If you need to set up Row-level Permission in Holistics, please refer to the current documentation here: Row-level Permission.
Introduction
Row-level Permission allows you to grant filtered access for your users, so each user only sees the data they are permitted to view. For example, if you have a team of salespeople managing different countries, you can ensure each person only sees sales data relevant to their assigned country.
With Row-level Permission, you can easily control and secure data access at a granular level, making sure sensitive information is only visible to the right people.
General Setup
With Row-level Permissions as code, you define permission rules directly in your dataset configuration. These rules can reference user attributes, such as region, role, or vendor assignment. By doing so, you can automatically filter the data each user sees based on their user attributes.
a. Create User Attribute
First, define user attributes in the Holistics UI under User Attributes management. For example, you might create a region or vendor_id attribute:
b. Define Row-level Permission in the Dataset as-code
Reference these user attributes in your dataset permission rules:
Dataset ecommerce {
permission vendor_access {
field: r(product.vendor_id)
operator: 'matches_user_attribute'
value: 'vendor_id' // user attribute
}
}
- The
matches_user_attributeoperator checks if the field matches the user's attribute. - The
valueshould be the name of the user attribute (as a string)
Typical Use Case
Suppose you run an international e-commerce company with regional managers for each country. You want each manager to only see data for their assigned region.
Step 1: Create a user attribute called region and assign the appropriate value to each manager in the User Attributes management screen.
Step 2: In your dataset code, define a permission rule that filters data by the user's region:
Dataset ecommerce {
permission regional_access {
field: r(order.region)
operator: 'matches_user_attribute'
value: 'region'
}
}
Now, when a manager logs in, they will only see data for their assigned region—enforced automatically at the dataset level.
Caveats & Limitations
- No Testing in Development: Row-level Permission as-code can't be tested while in the Development workspace.
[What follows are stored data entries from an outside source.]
(* ===== verification/OwnershipSafe.v ===== *)
(** * Affine ownership: no path consumes a local twice

    The moves the checker keeps cover those of every path ([Inv]); a loop body
    moves nothing that is bound outside of the loop. *)
From stdpp Require Import gmap.
From S2P Require Import Prelude Syntax Hir SemType Ownership OwnershipSound.

Open Scope nat_scope.

(** ** The invariant *)

(** What was moved and is in scope is covered by the checker's moves. *)
Definition Inv (M : list Move) (s : Checker) : Prop :=
  forall r p, In (r, p) M -> r ∈ dom (locals s) -> covered_by (first_moves s) (r, p).

Definition sound (s s' : Checker) (evs : list Event) : Prop :=
  forall M, Inv M s -> exists M', run M evs = Some M' /\ Inv M' s'.

(** Locals of [P] are in scope, and mutable or protected. *)
Definition guarded (P : gset string) (s : Checker) : Prop :=
  forall r, r ∈ P -> r ∈ dom (locals s) /\ (r ∈ mutable_locals s \/ r ∈ protected_roots s).

Definition no_moves (P : gset string) (evs : list Event) : Prop := forall r p, In (Moved r p) evs -> r ∉ P.

(** From [s] to [s'], on events of the covered and of the straight part. *)
Definition parts (cov strt : bool) (s s' : Checker) (evs : list Event) : Prop :=
  (cov = true -> sound s s' evs) /\ (strt = true -> forall P, guarded P s -> no_moves P evs).

Lemma run_app M a b : run M (a ++ b) = M' ← run M a; run M' b.
Proof.
  revert M. induction a as [|[r p|x] a IH]; intros M; cbn; [done| |apply IH].
  destruct (existsb _ M); [done | apply IH].
Qed.

(** What is moved in the end was before or is an event. *)
Lemma run_moved M evs M' m : run M evs = Some M' -> In m M' -> In m M \/ In (Moved (fst m) (snd m)) evs.
Proof.
  revert M. induction evs as [|[r p|x] evs IH]; intros M; cbn.
  - intros [= ->]. by left.
  - destruct (existsb _ M); [done|]. intros Hr Hm. destruct (IH _ Hr Hm) as [[<-|Hin]|Hin]; cbn; auto.
  - intros Hr Hm. destruct (IH _ Hr Hm) as [Hin|Hin]; [|by right; right].
    apply filter_In in Hin as [Hin _]. by left.
Qed.

Lemma sound_refl s : sound s s [].
Proof. intros M HM. by exists M. Qed.

Lemma sound_trans s s1 s2 a b : sound s s1 a -> sound s1 s2 b -> sound s s2 (a ++ b).
Proof.
  intros Ha Hb M HM. destruct (Ha M HM) as (M1 & E1 & H1). destruct (Hb M1 H1) as (M2 & E2 & H2).
  exists M2. split; [|done]. by rewrite run_app, E1.
Qed.

Lemma no_moves_app P a b : no_moves P a -> no_moves P b -> no_moves P (a ++ b).
Proof. intros Ha Hb r p [Hin|Hin]%in_app_iff; eauto. Qed.

Lemma guarded_keeps P s s' : keeps s s' -> guarded P s -> guarded P s'.
Proof. intros [E Ep] Hg r Hr. injection E as El Em _. rewrite El, Em, Ep. by apply Hg. Qed.

Lemma parts_refl c t s : parts c t s s [].
Proof. split; intros _; [apply sound_refl | by intros P _ r p []]. Qed.

(** What is guarded in [s] is in [s']. *)
Definition guards (s s' : Checker) : Prop := forall P, guarded P s -> guarded P s'.

Lemma keeps_guards s s' : keeps s s' -> guards s s'.
Proof. intros Hk P. by apply guarded_keeps. Qed.

Lemma parts_trans c t c1 t1 c2 t2 s s1 s2 a b :
  (c = true -> c1 = true /\ c2 = true) -> (t = true -> t1 = true /\ t2 = true) -> guards s s1 ->
  parts c1 t1 s s1 a -> parts c2 t2 s1 s2 b -> parts c t s s2 (a ++ b).
Proof.
  intros Hc Ht Hk [S1 N1] [S2 N2]. split.
  - intros [H1 H2]%Hc. eapply sound_trans; eauto.
  - intros [H1 H2]%Ht P HP. apply no_moves_app; [by apply N1|]. apply N2; [done|]. by apply Hk.
Qed.

Lemma parts_weaken c t c' t' s s' evs :
  (c = true -> c' = true) -> (t = true -> t' = true) -> parts c' t' s s' evs -> parts c t s s' evs.
Proof. intros Hc Ht [H1 H2]. split; auto. Qed.

Lemma Inv_same M s s' :
  locals s' = locals s -> first_moves s' = first_moves s -> Inv M s -> Inv M s'.
Proof. intros El Em HM r p Hin. rewrite El, Em. by apply HM. Qed.

(** ** One move *)

Section Safe.
Context (ctx : CheckerContext) (Hmode : mode ctx = Mode_Body).

Lemma record_parts c t span r p s :
  ok (record_body_move ctx span r p s) = true ->
  parts c t s (record_body_move ctx span r p s) (moved (env_of s) r p).
Proof.
  unfold record_body_move, moved, followed. case_decide as Hprot; [done|].
  destruct (List.find _ (first_moves s)) eqn:Hfind; [done|]. intros _.
  assert (Hinv : forall M, Inv M s -> Inv M (set_moves (first_moves s ++ [mkAffineMove r p span]) s)).
  { intros M HM r' p' Hin Hd. eapply covered_incl; [|by apply HM]. intros x Hx. apply in_app_iff. by left. }
  case_bool_decide as Hdom; [case_bool_decide as Hmut|]; cbn; (split; intros _);
    try (intros M HM; exists M; split; [done | by apply Hinv]); try (by intros P _ ? ? []).
  - intros M HM. exists ((r, p) :: M). split.
    + cbn. replace (existsb (move_overlaps r p) M) with false; [done|]. symmetry.
      apply not_true_iff_false. intros (m & Hm & Ho)%existsb_exists. destruct m as [r' p'].
      assert (r' = r) as -> by (apply andb_true_iff in Ho as [E _]; by apply String.eqb_eq in E).
      assert (Hc : covered_by (first_moves s) (r, p')) by by apply HM.
      by rewrite (covered_no_overlap _ _ _ _ Hc Hfind) in Ho.
    + intros r' p' [[= -> ->]|Hin] Hd; [|exact (Hinv M HM r' p' Hin Hd)].
      exists (mkAffineMove r' p' span). split_and!; [|done|apply starts_with_refl].
      apply in_app_iff. right. by left.
  - intros P HP r' p' [[= -> ->]|[]] Hr. destruct (HP _ Hr) as (_ & [Hm|Hp]); [by apply Hmut | by apply Hprot].
Qed.

(** ** Expressions without control *)

Definition collect_all (l : list (Expr * bool)) (s : Checker) : Checker :=
  fold_left (fun s '(e, b) => collect ctx e b s) l s.

Definition record_own (span : Span) (m : option Move) (s : Checker) : Checker :=
  match m with Some (r, p) => record_body_move ctx span r p s | None => s end.

Lemma fold_map {A B} (f : A -> B) (g : Checker -> B -> Checker) l s :
  fold_left g (map f l) s = fold_left (fun s a => g s (f a)) l s.
Proof. revert s. induction l as [|a l IH]; intros s; cbn; [done | apply IH]. Qed.

Lemma fold_ext {A} (f g : Checker -> A -> Checker) l s :
  (forall s a, f s a = g s a) -> fold_left f l s = fold_left g l s.
Proof. intros Hfg. revert s. induction l as [|a l IH]; intros s; cbn; [done|]. by rewrite Hfg, IH. Qed.

Lemma collect_plain e b s :
  is_plain ctx e = true ->
  collect ctx e b s =
    record_own (expr_span e) (own_move ctx (env_of s) e b) (collect_all (operands ctx (env_of s) e b) s).
Proof.
  intros Hp. unfold collect_all. destruct e; cbn -[expr_type access_path] in Hp |- *; try done;
    rewrite ?Hmode; cbn -[expr_type access_path].
  all: try (rewrite fold_map; apply fold_ext; try done; by intros ? [] ).
  - destruct (locals s !! name) as [ty|]; [|done]. destruct (decide _) as [Hm|Hm].
    { by rewrite bool_decide_true. }
    rewrite bool_decide_false by done. cbn. destruct (b || _); [done|]. unfold record_move. rewrite Hmode.
    by destruct (aliases s !! name).
  - by destruct b.
  - destruct (functions ctx !! callee); [done|]. rewrite fold_map.
    by destruct (is_borrow_only_builtin callee).
  - unfold field_borrowed. cbn -[expr_type access_path]. destruct (b || _); [done|].
    destruct (access_path (E_Field e field span) (aliases s)) as [[r p]|] eqn:E; cbn; [|done].
    unfold record_move. by rewrite Hmode.
Qed.

Lemma operands_sub env e b e' b' : In (e', b') (operands ctx env e b) -> In e' (sub_exprs e).
Proof.
  destruct e; cbn -[expr_type access_path]; try done.
  all: try (intros (x & [= <- <-] & Hx)%in_map_iff; done).
  - destruct (field_borrowed _ _ _ _ _ _); [naive_solver|]. destruct (access_path _ _); naive_solver.
  - naive_solver.
  - intros (x & [= <- <-] & Hx)%in_map_iff. by apply in_map.
  - intros [[= <- <-]|(x & [= <- <-] & Hx)%in_map_iff]; [by left|]. right. by apply in_map.
  - naive_solver.
  - naive_solver.
  - naive_solver.
Qed.
End Safe.

Lemma expr_all_sub p e e' : expr_all p e = true -> In e' (sub_exprs e) -> expr_all p e' = true.
Proof.
  intros He Hin. destruct e; cbn in He, Hin; try done; apply andb_true_iff in He as [_ He].
  all: rewrite ?andb_true_iff, ?forallb_forall in He.
  all: try (by apply He).
  all: try (destruct Hin as [<-|[]]; tauto).
  - destruct Hin as [<-|[<-|[]]]; tauto.
  - apply in_map_iff in Hin as ([n v sp] & <- & Hin). by apply (He _ Hin).
  - destruct He as [Hb He]. destruct Hin as [<-|Hin]; [done|].
    apply in_map_iff in Hin as ([n v sp] & <- & Hin). by apply (He _ Hin).
  - destruct Hin as [<-|[<-|[]]]; tauto.
Qed.

Lemma expr_all_body p e b : expr_all p e = true -> In b (sub_bodies e) -> body_all p b = true.
Proof.
  intros He Hin. destruct e; cbn in He, Hin; try done; apply andb_true_iff in He as [_ He];
    rewrite ?andb_true_iff in He.
  - destruct Hin as [<-|[<-|[]]]; tauto.
  - destruct He as [_ He]. rewrite forallb_forall in He. apply in_map_iff in Hin as ([pt b' sp] & <- & Hin).
    by apply (He _ Hin).
  - destruct Hin as [<-|[]]. tauto.
  - destruct Hin as [<-|[]]. tauto.
  - destruct Hin as [<-|[]]. tauto.
  - destruct He as [Hb He]. rewrite forallb_forall in He. destruct Hin as [<-|Hin]; [done|].
    apply in_map_iff in Hin as ([n ps b' sp] & <- & Hin). by apply (He _ Hin).
Qed.

Lemma expr_all_head p e : expr_all p e = true -> p e = true.
Proof. destruct e; cbn; by intros [? _]%andb_true_iff. Qed.

(** ** Paths *)

Definition env_le (env env' : PathEnv) : Prop :=
  dom (env_locals env) ⊆ dom (env_locals env') /\ env_mutable env ⊆ env_mutable env'.

Lemma env_le_refl env : env_le env env.
Proof. by split. Qed.

Lemma env_le_trans e1 e2 e3 : env_le e1 e2 -> env_le e2 e3 -> env_le e1 e3.
Proof. intros [] []. split; by etrans. Qed.

Lemma env_le_guards s s' :
  env_le (env_of s) (env_of s') -> protected_roots s' = protected_roots s -> guards s s'.
Proof.
  intros [Hl Hm] Hp P HP r Hr. destruct (HP r Hr) as [Hd Hg]. rewrite Hp. split; [by apply Hl|].
  destruct Hg; [left; by apply Hm | by right].
Qed.

Section Main.
Context (ctx : CheckerContext) (Hmode : mode ctx = Mode_Body).

Abbreviation cov := (expr_all covered_form).
Abbreviation strt := (expr_all not_branch).

Definition M_expr (env : PathEnv) (e : Expr) (b : bool) (evs : list Event) : Prop :=
  expr_falls_through e = true /\ forall s, env_of s = env -> ok (collect ctx e b s) = true ->
    parts (cov e) (strt e) s (collect ctx e b s) evs.

Definition M_exprs (env : PathEnv) (l : list (Expr * bool)) (evs : list Event) : Prop :=
  Forall (fun eb => expr_falls_through (fst eb) = true) l /\
  forall s, env_of s = env -> ok (collect_all ctx l s) = true ->
    parts (forallb (fun eb => cov (fst eb)) l) (forallb (fun eb => strt (fst eb)) l) s (collect_all ctx l s) evs.

Definition M_args (env : PathEnv) (args : list Expr) (usages : list ParamUsage) (evs : list Event) : Prop :=
  forall s, env_of s = env -> ok (collect_args ctx (collect ctx) args usages s) = true ->
    parts (forallb cov args) (forallb strt args) s (collect_args ctx (collect ctx) args usages s) evs.

Definition M_usage (env : PathEnv) (e : Expr) (u : ParamUsage) (evs : list Event) : Prop :=
  forall s, env_of s = env -> ok (with_usage ctx (collect ctx) e u s) = true ->
    parts (cov e) (strt e) s (with_usage ctx (collect ctx) e u s) evs.

Definition collect_fields (u : ParamUsage) (fields : list FieldInit) (s : Checker) : Checker :=
  fold_left (fun s '(mkFieldInit name value _) =>
    with_usage ctx (collect ctx) value (usage_project_record_field u name) s) fields s.

Definition M_fields (env : PathEnv) (fields : list FieldInit) (u : ParamUsage) (evs : list Event) : Prop :=
  forall s, env_of s = env -> ok (collect_fields u fields s) = true ->
    parts (forallb (fun f => cov (init_value f)) fields) (forallb (fun f => strt (init_value f)) fields) s
      (collect_fields u fields s) evs.

Definition M_body (env : PathEnv) (b : Body) (evs : list Event) (env' : PathEnv) : Prop :=
  body_falls_through b = true /\ env_le env env' /\
  forall s, env_of s = env -> env_of (collect_body_moves ctx b s) = env' /\
    (ok (collect_body_moves ctx b s) = true ->
     parts (body_all covered_form b) (body_all not_branch b) s (collect_body_moves ctx b s) evs).

Definition M_stmts (env : PathEnv) (stmts : list Stmt) (tail : option Expr) (evs : list Event)
    (env' : PathEnv) : Prop :=
  forall sp, M_body env (mkBody stmts tail sp) evs env'.

Definition M_target (env : PathEnv) (e : Expr) (evs : list Event) : Prop :=
  forall s, env_of s = env -> ok (collect_assign_target (collect ctx) e s) = true ->
    parts (cov e) (strt e) s (collect_assign_target (collect ctx) e s) evs.

(** The checker a [repeat] makes for its body. *)
Definition repeat_checker (binding : option string) (s : Checker) : Checker :=
  let inner := nested (loop_protected s) s in
  match binding with
  | Some binding => set_locals (<[binding := T_I32]> (locals inner)) inner
  | None => inner
  end.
Permissions will only take effect after the dataset is published to production.
- Admin and Analyst Access: With Row-level Permission as-code, both Admins and Analysts can view and modify row-level permissions directly in the code, regardless of their data source permissions.
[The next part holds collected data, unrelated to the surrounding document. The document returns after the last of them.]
(* ===== verification/OwnershipSpec.v ===== *)
(** * Affine ownership: properties

    What the checker guarantees on the part of the language it covers, where it
    accepts or rejects too much, and a module on which the inference of
    parameter modes does not end. *)
From stdpp Require Import gmap.
From S2P Require Import Prelude Syntax Hir SemType Ownership ParamModes OwnershipSound.
From S2P Require Import OwnershipSafe.

Open Scope nat_scope.

(** ** Events in a row *)

(** What [run] accepts moves no two overlapping paths of a root between two
    bindings of it. *)
Lemma run_linear M pre mid post r p q :
  is_Some (run M (pre ++ Moved r p :: mid ++ Moved r q :: post)) -> ~ In (Bound r) mid ->
  paths_overlap p q = false.
Proof.
  intros [M' Hrun] Hmid. rewrite run_app in Hrun. destruct (run M pre) as [M1|]; [|done].
  cbn in Hrun. destruct (existsb (move_overlaps r p) M1); [done|].
  assert (Hin : In (r, p) ((r, p) :: M1)) by by left.
  revert Hin Hrun. generalize ((r, p) :: M1) as N. clear M1.
  induction mid as [|ev mid IH]; intros N Hin; cbn [app].
  - cbn. destruct (existsb (move_overlaps r q) N) eqn:E; [done|]. intros _.
    apply not_true_iff_false. intros Ho. apply not_true_iff_false in E. apply E.
    apply existsb_exists. exists (r, p). split; [done|]. unfold move_overlaps. cbn.
    by rewrite String.eqb_refl.
  - assert (Hm : ~ In (Bound r) mid) by (intros H; apply Hmid; by right).
    destruct ev as [r' p'|x]; cbn [run].
    + destruct (existsb (move_overlaps r' p') N); [done|]. intros Hrun. eapply (IH Hm); [|exact Hrun]. by right.
    + intros Hrun. eapply (IH Hm); [|exact Hrun]. apply filter_In. split; [done|]. cbn.
      apply negb_true_iff, String.eqb_neq. intros ->. apply Hmid. by left.
Qed.

(** The environment a body starts in. *)
Definition start_env (ls : Locals) : PathEnv := mkPathEnv ls ∅ ∅.

Definition body_context (functions : gmap string FunctionSignature) (enum_variants : EnumVariants)
    (struct_fields : StructFields) (struct_layouts : StructLayouts) (name : string) : CheckerContext :=
  mkCheckerContext functions enum_variants struct_fields struct_layouts name Mode_Body.

(** C13: a body that the ownership check accepts, and whose loops do not branch
    and that has no handler and no comptime block, consumes no access path of a
    parameter or an immutable local twice along any path through it: between two
    overlapping moves the local is bound again.  Moves out of mutable locals are
    not followed, neither by the check nor here ([affine_check_misses]). *)
Theorem affine_body_sound body ls functions enum_variants struct_fields struct_layouts name ds evs env' :
  check_affine_body_ownership body ls functions enum_variants struct_fields struct_layouts name = (true, ds) ->
  body_covered body = true ->
  body_path (body_context functions enum_variants struct_fields struct_layouts name) (start_env ls) body evs env' ->
  forall pre mid post r p q,
    evs = pre ++ Moved r p :: mid ++ Moved r q :: post -> ~ In (Bound r) mid -> paths_overlap p q = false.
Proof.
  intros Hcheck Hcov Hpath pre mid post r p q -> Hmid.
  set (ctx := body_context functions enum_variants struct_fields struct_layouts name) in *.
  destruct (paths_covered ctx eq_refl _ _ _ _ Hpath) as (_ & _ & Hb).
  destruct (Hb (new_checker ls) eq_refl) as [_ Hp].
  assert (Hok : ok (collect_body_moves ctx body (new_checker ls)) = true).
  { unfold check_affine_body_ownership in Hcheck. by injection Hcheck. }
  destruct (Hp Hok) as [Hsound _]. destruct (Hsound Hcov []) as (M' & E & _); [by intros ???|].
  by eapply (run_linear []); [rewrite E|].
Qed.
- No Code Assistance: There is no code suggestion or validation for user attribute values when writing permission rules. You need to ensure the user attribute names match exactly with those defined in User Attributes management.
- Can't Edit in Reporting: Row-level Permission as-code cannot be edited in the Reporting interface. All changes must be made in the dataset code.
- No UI in Development: There is no UI to view or edit Row-level Permission as-code in the Development workspace. You must define and manage all permission rules directly in the dataset code.